Neste enquadramento, a educação se despoja de seu papel formador para instruir agentes da acumulação privada. Ao invés de promover, indistintamente, a emancipação humana torna-se instrumento da compulsão empreendora. Deste modo legitima-se como qualquer outra força produtiva que deve ser permamentemente adequada às estratégias e flutuações do mercado. Com tal configuração, sua aquisição se legitima como investimento pessoal que aumenta o poder de disputa num meio inóspito. Equivale a uma arma utilizada para sobrepujar adversários, um instrumento potencialmente voltado para o empreendedorismo, para a competição. Sob este viés, convalida-se a desordenada expansão do ensino pago e as altas taxas cobradas por este “investimento” pessoal em instituições  privadas de ensino..

 

Sob este arcabouço ideológico, ganhou vulto a mercantilização de direitos. Impulsionada por estratégia que reveste direitos de valores simbólicos utiliza-se de apelos que educação como promotora de fatores produtivos, competitivos, distintivos, de prestigio, de ascensào social, entre outras sinalizações, bem como a saúde pública como prerrogativa individual, sinomino de bem estar restrito. Daí prevalecerem intervenções que privilegiam desde a estética pessoal até sofisticadissimas técnicas de diagnóstico e de tratamento personalizado de doenças em detrimento da medicina preventiva, de largo alcance que tem como alvo o conjunto da população.

 

Estas digressòes de políticas publicas e de direitos sociais sào patrocinadas por corporações que se valem de estratégias publicitárias de dissuasào centradas na desqualificação da esfera ppública e na disseminação da idéia da eficiência do gerenciamento privado.

 

Direitos sociais nào nào mercadorias que oscilam em função da rentabilidade do mercado.

 

Sujeitos às flutuações e aos parâmetros do mercado, direitos sociais sofrerão inegável atrofia.
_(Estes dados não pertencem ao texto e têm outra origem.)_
(** The inner [try] block of [batch_predict], for one machine.  The
    timestamps of the metadata are dropped, so one reading [now] of the
    clock stands for those of the nested calls. *)
Definition machine_predictions (model_manager : ModelManager.t)
    (now : timestamp) (prediction_types : list string) (sensor_data : ndarray)
  : result Predictions :=
  _ ← ModelManager.validate_input_data sensor_data;
  rul ←
    (if bool_decide ("rul" ∈ prediction_types) then
       '(pred, meta) ← ModelManager.predict_rul model_manager now sensor_data;
       OK (Some (pred, ModelManager.risk_level meta,
                 ModelManager.prediction_confidence meta))
     else OK None);
  failure_risk ←
    (if bool_decide ("failure_risk" ∈ prediction_types) then
       '(class, meta) ←
         ModelManager.predict_failure_risk model_manager now sensor_data;
       OK (Some (class, ModelManager.probabilities meta,
                 ModelManager.failure_confidence meta))
     else OK None);
  anomaly ←
    (if bool_decide ("anomaly" ∈ prediction_types) then
       '(is_anomaly, meta) ←
         ModelManager.detect_anomaly model_manager now sensor_data;
       OK (Some (is_anomaly, ModelManager.anomaly_score meta,
                 ModelManager.anomaly_confidence meta))
     else OK None);
  OK {| rul := rul; failure_risk := failure_risk; anomaly := anomaly |}.

(** One turn of the loop of [batch_predict]: reading [sensor_data] happens
    before the inner [try], so a machine without it raises out of the
    loop. *)
Definition machine_result (model_manager : ModelManager.t) (now : timestamp)
    (prediction_types : list string) (machine : Request) : result MachineResult :=
  let machine_id := default "unknown" (machine_id machine) in
  sensor_data ← required "sensor_data" (sensor_data machine);
  OK (try_except
        (p ← machine_predictions model_manager now prediction_types sensor_data;
         OK (MachineSuccess machine_id p))
        (fun e => MachineError machine_id (exn_str e))).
São oferecidos, usufruídos aferidos a depender do poder aquistivo dos que tenham acesso às redes de prestação de serviços.

 

Não serão reconhecidos e avaliados como bens indispensáveis à vida. Como direitos quitativos de seres humanos, identificados por suas aptidões, necessidades e potencialidades, mas como mercadoria, acessível graças a oscilações do mercado e ao poder de compra de potenciais usuários destas redes. Ou seja, a obtenção de direitos elementares fica subordinada à capacidade de compra.

 

As potencialidades e a realização da cidadania, sob este viés, reduzem-se à capacidade de compra dos novos cidadãos, amesquinhados pela mera condição de  consumidores de direitos.